While not required, if pentesting can prevent a breach and HIPAA violation, it is worth it in the long run. HIPAA violations may even result in costly civil and criminal penalties. Therefore, a proactive approach like pentesting reduces the likelihood of HIPAA penalties and ensures the protection of patients' PHI.

General steps to a penetration test

Maintaining the security of patients' PHI is critical to guaranteeing HIPAA compliance. Here are some general steps to an effective penetration test. The details of each step depend on who is hired, what they are testing, and the desired outcome.

1. A healthcare organization authorizes an expert to perform an 'ethical hack.'
2. The expert does reconnaissance, gathering intelligence through analysis and threat modeling to plan a simulated cyberattack.
3. The expert performs the attack, looking for holes within a system and places where PHI may be vulnerable. The idea is to gain and maintain access through a variety of cyberattack tools (e.g., brute-force attacks, SQL injections, and even social engineering).
4. The attack concludes with the expert attempting to cover their tracks to avoid detection. At this stage, gathered information should be isolated and documented for the healthcare organization.
5. Results are shared with the healthcare practitioner so that their security can be updated and tightened where needed.

Once updated, the system should be scanned again and rescanned annually for the same or other weak spots.

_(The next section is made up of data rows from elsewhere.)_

(** A number of streaks that [number_of_streaks] cannot hold stops a hit
    frame in the update of that array, which is left rolled by one slot;
    the sum of the Bragg counts has been stored by then. *)
Lemma parse_number_of_streaks_overflow g metadata image self :
  shape image ≠ [2; 2]%nat →
  default false (md_is_hit_frame metadata) = true →
  (∀ pid, md_pulse_id metadata = Some pid → fits_int64 pid = true) →
  (md_pulse_id metadata = None
   ∨ (AggregatorWithID._x (bragg_aggregator self) ≠ []
      ∧ AggregatorWithID._id (bragg_aggregator self) ≠ [])) →
  ¬ (- 2 ^ 63 ≤ default 0 (md_number_of_streaks metadata) < 2 ^ 64) →
  (1 ≤ length (NPFIFOArray._x (bragg_counts self)))%nat →
  let r := run (parse g metadata image) self in
  let bragg_counts_ := default [of_int 0] (md_bragg_counts metadata) in
  result r = Raise OverflowError
  ∧ bragg_counts (final r)
    = final (run (NPFIFOArray.update [np_sum bragg_counts_])
                 (bragg_counts self))
  ∧ NPFIFOArray._x (number_of_streaks (final r))
    = roll (NPFIFOArray._x (number_of_streaks self)) 1
  ∧ NPFIFOArray.last_value (number_of_streaks (final r))
    = NPFIFOArray.last_value (number_of_streaks self)
  ∧ streak_lengths (final r) = streak_lengths self
  ∧ data (final r) = data self
  ∧ sum_data (final r) = sum_data self.
Proof.
  intros Hshape Hhit Hfit Hagg Hcast%int64_of_int_overflow Hbc
    r bragg_counts_. subst r. unfold parse.
  rewrite decide_False by done. rewrite Hhit, Hcast. cbn [negb].
  change (Raise OverflowError ≫= _)
    with (Raise OverflowError : outcome (list scalar)).
  fold bragg_counts_.
  assert (∃ agg l,
            run (AggregatorWithID.update bragg_counts_ (md_pulse_id metadata))
                (bragg_aggregator self)
            = (Ok tt, agg, l)) as (agg & l & Hrun).
  { destruct (md_pulse_id metadata) as [pid|].
    - destruct Hagg as [|[? ?]]; [done|].
      rewrite AggregatorWithID_run_update by (try done; by apply Hfit).
      eauto.
    - eexists _, _. reflexivity. }
  assert (run (zoom bragg_aggregator set_bragg_aggregator
                 (AggregatorWithID.update bragg_counts_
                    (md_pulse_id metadata))) self
          = (Ok tt, set_bragg_aggregator agg self, l)) as H1.
  { by rewrite run_zoom, Hrun. }
  set (s1 := set_bragg_aggregator agg self) in *.
  eassert (run (zoom bragg_counts set_bragg_counts
                  (NPFIFOArray.update [np_sum bragg_counts_]))
             s1 = (Ok tt, _, [])) as H2.
  { rewrite run_zoom, NPFIFOArray_run_update by done. reflexivity. }
  match type of H2 with _ = (_, ?s, _) => set (s2 := s) in * end.
  eassert (run (zoom number_of_streaks set_number_of_streaks
                  (NPFIFOArray.update_cast (Raise OverflowError)
                     [of_int (default 0 (md_number_of_streaks metadata))]))
             s2 = (Raise OverflowError, _, [])) as H3.
  { rewrite run_zoom, NPFIFOArray_run_update_cast_Raise. reflexivity. }
  match type of H3 with _ = (_, ?s, _) => set (s3 := s) in * end.
  rewrite (proj1 (run_bind_Ok_logged _ _ _ _ _ _ H1)).
  rewrite (proj2 (run_bind_Ok_logged _ _ _ _ _ _ H1)).
  rewrite (proj1 (run_bind_Ok_logged _ _ _ _ _ _ H2)).
  rewrite (proj2 (run_bind_Ok_logged _ _ _ _ _ _ H2)).
  rewrite (run_bind_Raise _ _ _ _ _ _ H3).
  rewrite NPFIFOArray_run_update by done.
  by split_and!.
Qed.

Lemma reachable_has_room self :
  reachable self →
  AggregatorWithID._x (bragg_aggregator self) ≠ []
  ∧ AggregatorWithID._id (bragg_aggregator self) ≠ []
  ∧ (1 ≤ length (NPFIFOArray._x (bragg_counts self)))%nat
  ∧ (1 ≤ length (NPFIFOArray._x (number_of_streaks self)))%nat
  ∧ length (NPFIFOArray._x (streak_lengths self)) = Z.to_nat 50000
  ∧ NPFIFOArray._aggregate (bragg_counts self) = np_sum
  ∧ NPFIFOArray._aggregate (number_of_streaks self) = np_average
  ∧ NPFIFOArray._aggregate (streak_lengths self) = np_average.
Proof.
  intros ((Hn & _ & Hna) & (Hs & _ & Hsa) & (Hb & _ & Hba)
          & (Hx & Hi & _ & _))%reachable_wf_buffers.
  cbn [number_of_streaks streak_lengths bragg_counts bragg_aggregator
       CBDStatisticsHandler.__init__ NPFIFOArray.__init__
       AggregatorWithID.__init__ NPFIFOArray._x AggregatorWithID._x
       AggregatorWithID._id NPFIFOArray._aggregate] in *.
  rewrite length_replicate in Hn. rewrite length_replicate in Hs.
  rewrite length_replicate in Hb. rewrite length_replicate in Hx.
  rewrite length_replicate in Hi.
  split_and!; try done; try lia.
  - intros Hnil. rewrite Hnil in Hx. cbn in Hx. lia.
  - intros Hnil. rewrite Hnil in Hi. cbn in Hi. lia.
Qed.

(** X14. In the module as it is written, [parse] never changes the
    table, whatever the state and the frame, and never returns normally
    from a hit frame that is not the dummy: it raises.  In a state that a
    handler can reach, what it raises is [OverflowError] when the pulse id
    does not fit the identifiers' dtype (int64), [OverflowError] again
    when the pulse id fits or is absent and the number of streaks (0
    without the key) is below [- 2 ^ 63] or from [2 ^ 64], and
    [NameError] for [pulse_id_bin] when neither is the case and the frame
    has at most 50000 streak lengths. *)
Theorem parse_hit_never_returns metadata image self :
  let r := run (parse module_globals metadata image) self in
  let number_of_streaks_ := default 0 (md_number_of_streaks metadata) in
  data (final r) = data self
  ∧ sum_data (final r) = sum_data self
  ∧ (shape image ≠ [2; 2]%nat →
     default false (md_is_hit_frame metadata) = true →
     (∃ e, result r = Raise e)
     ∧ (reachable self →
        ((∃ pid, md_pulse_id metadata = Some pid ∧ fits_int64 pid = false) →
         result r = Raise OverflowError)
        ∧ ((∀ pid, md_pulse_id metadata = Some pid → fits_int64 pid = true) →
           (¬ (- 2 ^ 63 ≤ number_of_streaks_ < 2 ^ 64) →
            result r = Raise OverflowError)
           ∧ (- 2 ^ 63 ≤ number_of_streaks_ < 2 ^ 64 →
              Z.of_nat (length (default [of_int 0]
                                  (md_streak_lengths metadata))) ≤ 50000 →
              result r = Raise (NameError "pulse_id_bin"))))).
Proof.
  intros r number_of_streaks_.
  destruct (parse_never_touches_table metadata image self) as [Hd Hs].
  split_and!; [done|done|]. intros Hshape Hhit. split.
  - subst r. unfold parse. rewrite decide_False by done. rewrite Hhit.
    cbn [negb]. repeat (apply bind_always_raises; intros _ ?).
    match goal with
    | |- ∃ e, result (run _ ?s) = _ =>
        destruct (run_record_module_globals metadata true s) as (e & -> & _)
    end.
    by exists e.
  - intros Hreach.
    destruct (reachable_has_room self Hreach)
      as (Hx & Hi & Hbc & Hns & Hslen & _).
    split; [|intros Hfit; split].
    + intros (pid & Hpid & Hfits).
      by apply (parse_pulse_id_overflow module_globals metadata image self
                  pid).
    + intros Hcast.
      by apply (parse_number_of_streaks_overflow module_globals metadata
                  image self); [..|right| |].
    + intros Hcast%int64_of_int_Ok Hsl.
      destruct (parse_hit module_globals metadata image self _
                  Hshape Hhit Hfit (or_intror (conj Hx Hi)) Hcast)
        as (self' & Hd' & _ & Hr & _); [done|done|lia|].
      subst r. rewrite Hr.
      destruct (run_record_module_globals metadata true self')
        as (e & -> & He).
      unfold result. cbn [fst]. f_equal. apply He. rewrite Hd'.
      rewrite (wf_keys _ (proj1 (reachable_wf _ Hreach))). solve_key.
Qed.

(** X15. A hit frame is stored in the three arrays before the block
    runs, so also when the block raises: in a state that a handler can
    reach, for a frame that is a hit, not the dummy, with no pulse id or
    one that fits the identifiers' dtype (int64), a number of streaks
    from [- 2 ^ 63] and below [2 ^ 64], and at most 50000 streak lengths,
    [parse] pushes the sum of the Bragg counts (of [[0]] without the
    key), the number of streaks (0 without the key) and the streak
    lengths ([[0]] without the key) to the front of their arrays, the
    oldest entries falling off the end, and sets the last values to the
    sum of the one Bragg sum, the average of the one number and the
    average of the streak lengths.  The number of streaks is stored as an
    int64: a number from [2 ^ 63] is stored as that number minus
    [2 ^ 64], while the last value is the average of the number as it
    was given. *)
Theorem parse_hit_updates_arrays g metadata image self :
  reachable self →
  shape image ≠ [2; 2]%nat →
  default false (md_is_hit_frame metadata) = true →
  (∀ pid, md_pulse_id metadata = Some pid → fits_int64 pid = true) →
  let bragg_counts_ := default [of_int 0] (md_bragg_counts metadata) in
  let streak_lengths_ := default [of_int 0] (md_streak_lengths metadata) in
  let number_of_streaks_ := default 0 (md_number_of_streaks metadata) in
  - 2 ^ 63 ≤ number_of_streaks_ < 2 ^ 64 →
  Z.of_nat (length streak_lengths_) ≤ 50000 →
  let stored :=
    if fits_int64 number_of_streaks_ then number_of_streaks_
    else number_of_streaks_ - 2 ^ 64 in
  let r := run (parse g metadata image) self in
  let older (k : nat) (x : list scalar) := take (length x - k) x in
  NPFIFOArray._x (bragg_counts (final r))
  = np_sum bragg_counts_ :: older 1%nat (NPFIFOArray._x (bragg_counts self))
  ∧ NPFIFOArray.last_value (bragg_counts (final r))
    = np_sum [np_sum bragg_counts_]
  ∧ NPFIFOArray._x (number_of_streaks (final r))
    = of_int stored
      :: older 1%nat (NPFIFOArray._x (number_of_streaks self))
  ∧ NPFIFOArray.last_value (number_of_streaks (final r))
    = np_average [of_int number_of_streaks_]
  ∧ NPFIFOArray._x (streak_lengths (final r))
    = streak_lengths_
      ++ older (length streak_lengths_)
               (NPFIFOArray._x (streak_lengths self))
  ∧ NPFIFOArray.last_value (streak_lengths (final r))
    = np_average streak_lengths_.
Proof.
  intros Hreach Hshape Hhit Hfit bragg_counts_ streak_lengths_
    number_of_streaks_ Hcast%int64_of_int_Ok Hsl stored r older.
  destruct (reachable_has_room self Hreach)
    as (Hx & Hi & Hbc & Hns & Hslen & Hbca & Hnsa & Hsla).
  assert (NPFIFOArray._x (number_of_streaks self) ≠ []) as Hns'.
  { intros Hnil. rewrite Hnil in Hns. cbn in Hns. lia. }
  subst r older. cbn beta.
  destruct (parse_hit_buffers g metadata image self stored
              Hshape Hhit Hfit (or_intror (conj Hx Hi)) Hcast)
    as (-> & -> & ->); [done|done|..].
  { fold streak_lengths_. lia. }
  fold bragg_counts_ streak_lengths_ number_of_streaks_.
  rewrite !NPFIFOArray_run_update by (fold streak_lengths_; cbn [length]; lia).
  rewrite NPFIFOArray_run_update_cast by done.
  unfold final. cbn [fst snd NPFIFOArray._x NPFIFOArray.last_value].
  rewrite Hbca, Hnsa, Hsla. done.
Qed.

Pentesting: not required but needed

Healthcare continues to be the most targeted industry for cyberattacks. Given this, pentesting, while not required by HIPAA, is needed to strengthen the security around PHI. Pentesting analyzes the ability of an organization to defend against accidental and intentional cyberattacks.

When it comes to avoiding cyberattacks, healthcare organizations must be proactive. Preventative and offensive security measures, such as pentesting, are important to expose and patch vulnerabilities. Moreover, penetration tests help fulfill the Security Rule's administrative safeguards, keeping healthcare organizations HIPAA compliant and the focus on their patients.